The subject is Tokusai on Sword and Mind, drawn mainly from his writings. Tokusai was a great fencing master who was also a noted Buddhist figure.  He was born a little after the middle of the last century, and he died in 1930.  He had a big influence in reviving the spiritual elements in the traditional training of the former samurai in Japan.  Zen Buddhism had played a great part in that spiritualization, much as chivalry did in the West. The latter succeeded partially in refining and ennobling people who were more or less gangsters.  In Japan similarly, the cult of the sword, was partially spiritualised by the efforts of a chain of masters of the so-called Knightly Arts, including what became Judo, and by Zen teachers at Kamakura and elsewhere who influenced them.

The so-called feudal Japan was not so very long ago.  Fairly recently there was a very senior Member of the Japanese parliament whose grandfather had committed hara-kiri because he had displeased the clan leader. That was about 1860.  So the memories were still alive.   After the Meiji Restoration of that date, many of the samurai were suddenly out of a job.   They had previously been the administrators of the country, and some of them were now very dangerous people.  I give one little example, which was in fact translated into English in Mitford’s Tales of Old Japan, I think.

In those days, even up to the end of the century, it was a terrible insult if a samurai’s scabbard was touched by anything in passing.  So a samurai who was orderly and did not want a fight, kept his scabbard close to his side in the street.  But on one occasion in the Tokyo streets, according to the newspaper report, a rather poorly dressed samurai passed three others, who had been drinking.   They turned on him and claimed that his scabbard had touched one of theirs.  He denied it, and even offered to apologise for any supposed insult.  But they refused.  ‘You have insulted us, and you have got to pay for it.’  So the three of them lined up, facing this single man. There were bystanders, but no one ventured to interfere.  The newspaper report said that the single swordsman advanced steadily towards the central opponent.   The man on his right thought he saw an opportunity and made a cut at his head.  There was a lightning counter-attack, and he went down bathed in blood.   Then the opponent on the left came on, and he too was instantly cut down.  The third man ran away. The solitary samurai wiped his sword, and then went to report the matter to the local police station, as the law required.

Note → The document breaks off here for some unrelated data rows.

Lemma elem_of_holders c s : c ∈ holders P s <-> exists l, l ∈ s /\ P l /\ ls_HostUser l = c.
Proof.
  unfold holders. rewrite elem_of_list_to_set, list_elem_of_fmap.
  setoid_rewrite list_elem_of_filter. naive_solver.
Qed.

Lemma holders_app s1 s2 : holders P (s1 ++ s2) = holders P s1 ∪ holders P s2.
Proof. unfold holders. by rewrite filter_app, fmap_app, list_to_set_app_L. Qed.

#[export] Instance count_perm : Proper ((≡ₚ) ==> (=)) (count P).
Proof. intros s1 s2 H. unfold count. by rewrite H. Qed.

#[export] Instance holders_perm : Proper ((≡ₚ) ==> (=)) (holders P).
Proof. intros s1 s2 H. unfold holders. apply list_to_set_perm_L. by rewrite H. Qed.

Lemma count_pos s : (0 < count P s)%N <-> exists l, l ∈ s /\ P l.
Proof.
  induction s as [|x s IH].
  - rewrite count_nil. split; [lia|]. by intros (l & ?%not_elem_of_nil & _).
  - rewrite count_cons. setoid_rewrite elem_of_cons. case_decide.
    + split; [|lia]. intros _. exists x. auto.
    + rewrite N.add_0_l, IH. naive_solver.
Qed.

Lemma count_0 s : count P s = 0%N <-> forall l, l ∈ s -> ~ P l.
Proof.
  pose proof (count_pos s) as [H1 H2]. split.
  - intros H l Hl Hp. assert (0 < count P s)%N by eauto. lia.
  - intros H. destruct (decide (count P s = 0%N)); [done|].
    destruct H1 as (l & Hl & Hp); [lia|]. by destruct (H l).
Qed.

Lemma size_holders_le_count s : (N.of_nat (size (holders P s)) <= count P s)%N.
Proof.
  induction s as [|x s IH]; [rewrite holders_nil, size_empty; done|].
  rewrite holders_cons, count_cons. case_decide; [|lia].
  pose proof (size_union_alt {[ls_HostUser x]} (holders P s)) as Hs.
  rewrite size_singleton in Hs.
  pose proof (subseteq_size (holders P s ∖ {[ls_HostUser x]}) (holders P s) ltac:(set_solver)).
  lia.
Qed.
End Counting.

Definition status_upto (k : nat) (l : Lease) : Prop := Status_Order (ls_Status l) <= k.
#[export] Instance status_upto_dec k l : Decision (status_upto k l).
Proof. unfold status_upto. apply _. Defined.
#[global] Typeclasses Opaque status_upto.

Lemma Tally_Add_spec t u l :
  let t' := Tally_Add t u (ls_Status l) in
  tally_Active t' = (tally_Active t + if decide (status_upto 0 l) then 1 else 0)%N
  /\ tally_Consumed t' = (tally_Consumed t + if decide (status_upto 1 l) then 1 else 0)%N
  /\ (tally_Consumed t' + tally_Queued t'
      = tally_Consumed t + tally_Queued t + if decide (status_upto 2 l) then 1 else 0)%N
  /\ (tally_Active t' + tally_Released t' + tally_Consumed t
      = tally_Active t + tally_Released t + tally_Consumed t')%N.
Proof.
  cbn zeta. unfold Tally_Add.
  destruct (status_cases (ls_Status l)) as [Hs|[Hs|[Hs|Hs]]].
  1-3: rewrite Hs; repeat case_decide; unfold status_upto in *; rewrite Hs in *;
    rewrite ?Status_Order_Active, ?Status_Order_Released, ?Status_Order_Queued in *; cbn;
    try done; lia.
  apply Status_Order_3 in Hs as Ho. repeat case_decide; unfold status_upto in *; try tauto; lia.
Qed.

(** The tally of the instance strategy counts every lease. *)
Lemma Stats_loop_Instance s seen st :
  let t0 := stats_Instance st in
  let t := stats_Instance (Set_Stats_loop s seen st) in
  tally_Active t = (tally_Active t0 + count (status_upto 0) s)%N
  /\ tally_Consumed t = (tally_Consumed t0 + count (status_upto 1) s)%N
  /\ (tally_Consumed t + tally_Queued t
      = tally_Consumed t0 + tally_Queued t0 + count (status_upto 2) s)%N.
Proof.
  revert seen st. induction s as [|l s IH]; intros seen st; cbn zeta.
  { cbn. rewrite !count_nil. lia. }
  rewrite !count_cons. cbn [Set_Stats_loop].
  destruct (Tally_Add_spec (stats_Instance st) (inst_User (ls_Instance l)) l)
    as (Ha & Hc & Hq & _).
  destruct (decide (ls_HostUser l ∈ seen));
    match goal with
    | |- context [Set_Stats_loop s ?X ?Y] => destruct (IH X Y) as (H1 & H2 & H3)
    end; cbn [stats_Instance] in *; lia.
Qed.

Lemma sorted_upto_none k l s :
  sorted_set (l :: s) -> ~ status_upto k l -> holders (status_upto k) s = ∅.
Proof.
  intros [Hall _]%StronglySorted_cons Hk. apply set_eq. intros c.
  rewrite elem_of_holders. split; [|set_solver].
  intros (x & Hx & Hp & _). rewrite Forall_forall in Hall.
  apply Hall, lease_le_order in Hx. unfold status_upto in *. lia.
Qed.

Lemma holders_step k l s seen :
  sorted_set (l :: s) ->
  ls_HostUser l ∉ seen ->
  size (holders (status_upto k) (l :: s) ∖ seen)
  = (if decide (status_upto k l) then 1 else 0)
    + size (holders (status_upto k) s ∖ ({[ls_HostUser l]} ∪ seen)).
Proof.
  intros Hs Hc. rewrite holders_cons. case_decide as Hk.
  - replace (({[ls_HostUser l]} ∪ holders (status_upto k) s) ∖ seen) with
      ({[ls_HostUser l]} ∪ (holders (status_upto k) s ∖ ({[ls_HostUser l]} ∪ seen)) : gset string).
    + rewrite size_union by set_solver. by rewrite size_singleton.
    + apply set_eq. intros x. destruct (decide (x = ls_HostUser l)); set_solver.
  - assert (He : forall X : gset string, ∅ ∖ X = ∅) by set_solver.
    by rewrite (sorted_upto_none k l s), !He.
Qed.

Lemma holders_seen k l s seen :
  ls_HostUser l ∈ seen ->
  holders (status_upto k) (l :: s) ∖ seen = holders (status_upto k) s ∖ seen.
Proof. intros Hc. rewrite holders_cons. case_decide; [set_solver|done]. Qed.

(** The tally of the consumer strategy counts every consumer once, under its
    most permanent status, provided the set is sorted. *)
Lemma Stats_loop_Consumer s seen st :
  sorted_set s ->
  let t0 := stats_Consumer st in
  let t := stats_Consumer (Set_Stats_loop s seen st) in
  tally_Active t = (tally_Active t0 + N.of_nat (size (holders (status_upto 0) s ∖ seen)))%N
  /\ tally_Consumed t = (tally_Consumed t0 + N.of_nat (size (holders (status_upto 1) s ∖ seen)))%N
  /\ (tally_Consumed t + tally_Queued t
      = tally_Consumed t0 + tally_Queued t0 + N.of_nat (size (holders (status_upto 2) s ∖ seen)))%N.
Proof.
  revert seen st. induction s as [|l s IH]; intros seen st Hs; cbn zeta.
  { cbn [Set_Stats_loop]. rewrite !holders_nil. assert (∅ ∖ seen = (∅ : gset string)) as -> by set_solver.
    rewrite size_empty. lia. }
  pose proof (proj2 (proj1 (StronglySorted_cons _ _ _) Hs)) as Hs'.
  cbn [Set_Stats_loop]. destruct (decide (ls_HostUser l ∈ seen)) as [Hseen|Hseen].
  - rewrite !holders_seen by done.
    match goal with
    | |- context [Set_Stats_loop s ?X ?Y] => exact (IH X Y Hs')
    end.
  - rewrite !holders_step by done.
    destruct (Tally_Add_spec (stats_Consumer st) (inst_User (ls_Instance l)) l)
      as (Ha & Hc & Hq & _).
    match goal with
    | |- context [Set_Stats_loop s ?X ?Y] => destruct (IH X Y Hs') as (H1 & H2 & H3)
    end; cbn [stats_Consumer] in *.
    repeat case_decide; lia.
Qed.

I have presented this account because Tokusai, when talking about the spirit of Kendo in his time, namely with bamboo swords in a training hall, said: ‘It is no longer a question of life-and-death, and so the spirit of intensity has been lost.’  Of course, he was not recommending that Kendo men should practice with real swords.  He meant that when you know that nothing serious can really happen, you may easily lose the spirit of Kendo. The whole intensity is lost if you think that after all the worst that can happen is that you are hit on the head with a bamboo sword.  He added that if you practice like that, it is of no value for life.

We can see in our own time that tennis or golf is of little value for life if it is just getting skill in hitting a ball with precision and force.  There may be some value in it if it is practised in the spirit of sport (which many so-called sportsmen fail to understand).  To be able to keep your temper when losing, and refrain from exulting when you win, is training in independence, and an advantage in life.  But the practice of Kendo ought to give much more than that.

I have made a few very free translations from writings of Tokusai.  (They have to be free, because they are not in context.)   It was printed privately, but a copy was given to me by a Zen master, Omori Sogen, who is also a master of Kendo.  The book is not easily available, and I was reluctant to take it, but he insisted.  There was a sort of unspoken understanding that I would translate at least some extracts from it.

Here is a first extract.   Notice how he explains technique, but then speaks of something much higher than technique.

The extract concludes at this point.